The responses of plants to their environment are often dependent on the spatiotemporal dynamics of transcriptional regulation. While live-imaging tools have been used extensively to quantitatively capture rapid transcriptional dynamics in living animal cells, the lack of implementation of these technologies in plants has limited concomitant quantitative studies in this kingdom. Here, we applied the PP7 and MS2 RNA-labelling technologies for the quantitative imaging of RNA polymerase II activity dynamics in single cells of living plants as they respond to experimental treatments. Using this technology, we counted nascent RNA transcripts in real time in Nicotiana benthamiana (tobacco) and Arabidopsis thaliana. Examination of heat shock reporters revealed that plant tissues respond to external signals by modulating the proportion of cells that switch from an undetectable basal state to a high-transcription state, instead of modulating the rate of transcription across all cells in a graded fashion. This switch-like behaviour, combined with cell-to-cell variability in transcription rate, results in mRNA production variability spanning three orders of magnitude. We determined that cellular heterogeneity stems mainly from stochasticity intrinsic to individual alleles instead of variability in cellular composition. Together, our results demonstrate that it is now possible to quantitatively study the dynamics of transcriptional programs in single cells of living plants.

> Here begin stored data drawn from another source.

Fixpoint hlist_loop (fuel : nat) (pos : ptr) (s : S) : option S :=
  if pos =? NULL then Some s else
  match fuel with
  | O => None
  | Datatypes.S fuel' => tmp ← ld (mem s) pos LN_NEXT; s ← body pos s; hlist_loop fuel' tmp s
  end.
Definition hlist_for_each_safe (fuel : nat) (h : ptr) (s : S) : option S :=
  x ← ld (mem s) h LN_NEXT; hlist_loop fuel x s.
End for_each.

(** ** Representation *)

(** [a] is followed by [b]; the end of an hlist is NULL and has no back link. *)
Definition dlink (m : heap) (a b : ptr) : Prop := rd m a LN_NEXT = b ∧ (b ≠ NULL → rd m b LN_PREV = a).

(** The nodes [l] behind the head [h], up to [e]: the head itself for a circular
    list, NULL for an hlist. *)
Record dlist (m : heap) (h : ptr) (l : list ptr) (e : ptr) : Prop := {
  dl_nodup : NoDup (h :: l);
  dl_nonnull : NULL ∉ h :: l;
  dl_end : e ∉ l;
  dl_links : Forall2 (dlink m) (h :: l) (l ++ [e]);
}.
Abbreviation list_rep m h l := (dlist m h l h).
Abbreviation hlist_rep m h l := (dlist m h l NULL).

(** Cutting the list behind [l1]: [p] precedes the cut and [s] follows it. *)
Lemma dlist_cut m h l1 l2 e p s :
  dlist m h (l1 ++ l2) e → last (h :: l1) = Some p → head (l2 ++ [e]) = Some s →
  ∃ a b, h :: l1 = a ++ [p] ∧ l2 ++ [e] = s :: b ∧
    Forall2 (dlink m) a l1 ∧ dlink m p s ∧ Forall2 (dlink m) l2 b.
Proof.
  intros [_ _ _ Hl] Hp Hs. apply last_Some in Hp as [a Ha]. exists a. destruct (l2 ++ [e]) as [|s' b] eqn:Eb; [done|].
  injection Hs as ->. exists b. split; [done|]. split; [done|].
  change (h :: l1 ++ l2) with ((h :: l1) ++ l2) in Hl. rewrite Ha, <-!app_assoc, Eb in Hl. simpl in Hl.
  assert (length a = length l1) by (apply (f_equal length) in Ha; rewrite length_app in Ha; simpl in Ha; lia).
  apply Forall2_app_inv in Hl as [Hl1 Hl2]; [|done]. inversion Hl2; subst. done.
Qed.

Lemma dlink_frame m m' a b :
  rd m' a LN_NEXT = rd m a LN_NEXT → (b ≠ NULL → rd m' b LN_PREV = rd m b LN_PREV) → dlink m a b → dlink m' a b.
Proof. intros H1 H2 [H3 H4]. split; [congruence|]. intros Hb. rewrite H2, H4; done. Qed.

Lemma dlinks_frame m m' la lb :
  (∀ x, x ∈ la → rd m' x LN_NEXT = rd m x LN_NEXT) → (∀ x, x ∈ lb → x ≠ NULL → rd m' x LN_PREV = rd m x LN_PREV) →
  Forall2 (dlink m) la lb → Forall2 (dlink m') la lb.
Proof.
  intros Ha Hb HF. induction HF as [|x y la lb Hxy _ IH]; [done|]. constructor.
  - eapply dlink_frame; [apply Ha; set_solver|intros; apply Hb; set_solver|done].
  - apply IH; intros; [apply Ha|apply Hb]; set_solver.
Qed.

Lemma dlist_frame m m' h l e :
  (∀ x, x ∈ h :: l → rd m' x LN_NEXT = rd m x LN_NEXT) → (∀ x, x ∈ l ++ [e] → x ≠ NULL → rd m' x LN_PREV = rd m x LN_PREV) →
  dlist m h l e → dlist m' h l e.
Proof. intros Ha Hb [H1 H2 H3 H4]. split; [done..|]. by eapply dlinks_frame. Qed.

(** Linking [n] into the cut. *)
Lemma dlist_insert m m' h l1 l2 e n p s :
  dlist m h (l1 ++ l2) e → last (h :: l1) = Some p → head (l2 ++ [e]) = Some s →
  n ∉ h :: l1 ++ l2 → n ≠ NULL → n ≠ e →
  rd m' n LN_NEXT = s → rd m' n LN_PREV = p → rd m' p LN_NEXT = n → (s ≠ NULL → rd m' s LN_PREV = n) →
  (∀ x, x ≠ n → x ≠ p → rd m' x LN_NEXT = rd m x LN_NEXT) → (∀ x, x ≠ n → x ≠ s → rd m' x LN_PREV = rd m x LN_PREV) →
  dlist m' h (l1 ++ n :: l2) e.
Proof.
  intros Hd Hp Hs Hn Hn0 Hne E1 E2 E3 E4 Hfn Hfp.
  destruct (dlist_cut m h l1 l2 e p s Hd Hp Hs) as (a & b & Ea & Eb & Ha & Hps & Hb). destruct Hd as [Hnd Hnn He _].
  change (h :: l1 ++ l2) with ((h :: l1) ++ l2) in *. rewrite Ea in *.
  assert (NoDup (a ++ [p] ++ l2)) as Hnd' by (by rewrite app_assoc).
  assert (NoDup (l1 ++ s :: b)) as Hnd2.
  { rewrite <-Eb, app_assoc. apply NoDup_app. split_and!.
    - change ((h :: l1) ++ l2) with (h :: l1 ++ l2) in *. rewrite <-Ea in Hnd. by apply NoDup_cons in Hnd as [_ ?].
    - intros x Hx ->%list_elem_of_singleton. done.
    - apply NoDup_singleton. }
  split.
  - change (h :: l1 ++ n :: l2) with ((h :: l1) ++ n :: l2). rewrite Ea.
    rewrite <-Permutation_middle. by apply NoDup_cons.
  - change (h :: l1 ++ n :: l2) with ((h :: l1) ++ n :: l2). rewrite Ea. set_solver.
  - set_solver.
  - change (h :: l1 ++ n :: l2) with ((h :: l1) ++ n :: l2). rewrite Ea, <-!app_assoc. cbn [app]. rewrite Eb.
    rewrite NoDup_app in Hnd', Hnd2. destruct Hnd' as (_ & Hd1 & Hd2), Hnd2 as (_ & Hd3 & Hd4).
    apply NoDup_cons in Hd2 as [Hd2 _]. apply NoDup_cons in Hd4 as [Hd4 _].
    assert (n ∉ a ∧ n ∉ l2 ∧ n ≠ p) as (Hna & Hnl2 & Hnp) by set_solver.
    assert (n ∉ l1) as Hnl1.
    { intros Hx. apply Hn. rewrite <-Ea. set_solver. }
    assert (n ∉ b) as Hnb.
    { intros Hx. assert (n ∈ l2 ++ [e]) as Hy by (rewrite Eb; set_solver). set_solver. }
    assert (n ≠ s) as Hns by (intros ->; assert (s ∈ l2 ++ [e]) by (rewrite Eb; set_solver); set_solver).
    apply Forall2_app; [|constructor; [|constructor]].
    + eapply dlinks_frame; [| |exact Ha]; intros x Hx; [|intros _].
      * apply Hfn; [set_solver|]. intros ->. apply (Hd1 p Hx). set_solver.
      * apply Hfp; [set_solver|]. intros ->. apply (Hd3 s Hx). set_solver.
    + by split.
    + by split.
    + eapply dlinks_frame; [| |exact Hb]; intros x Hx; [|intros _].
      * apply Hfn; [set_solver|]. by intros ->.
      * apply Hfp; [set_solver|]. by intros ->.
Qed.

植物对其环境的反应通常取决于转录调控的时空动态。虽然实时成像工具已被广泛用于定量捕获活体动物细胞中的快速转录动态，但这些技术在植物中缺乏实施限制了该领域的同步定量研究。在这里，我们应用 PP7 和 MS2 RNA 标记技术对活植物单细胞中 RNA 聚合酶 II 活性动态进行定量成像，因为它们对实验处理有反应。利用这项技术，我们对烟草和拟南芥中的新生 RNA 转录本进行了实时计数。对热激记者的检查表明，植物组织通过调节从不可检测的基础状态转变为高转录状态的细胞比例来响应外部信号，而不是以分级方式调节所有细胞的转录速率。这种类似开关的行为，与细胞间转录率的变异性相结合，导致 mRNA 产生的变异性跨越三个数量级。我们确定细胞异质性主要源于个体等位基因固有的随机性，而不是细胞组成的变异性。总之，我们的结果表明，现在可以定量研究活植物单细胞中转录程序的动态。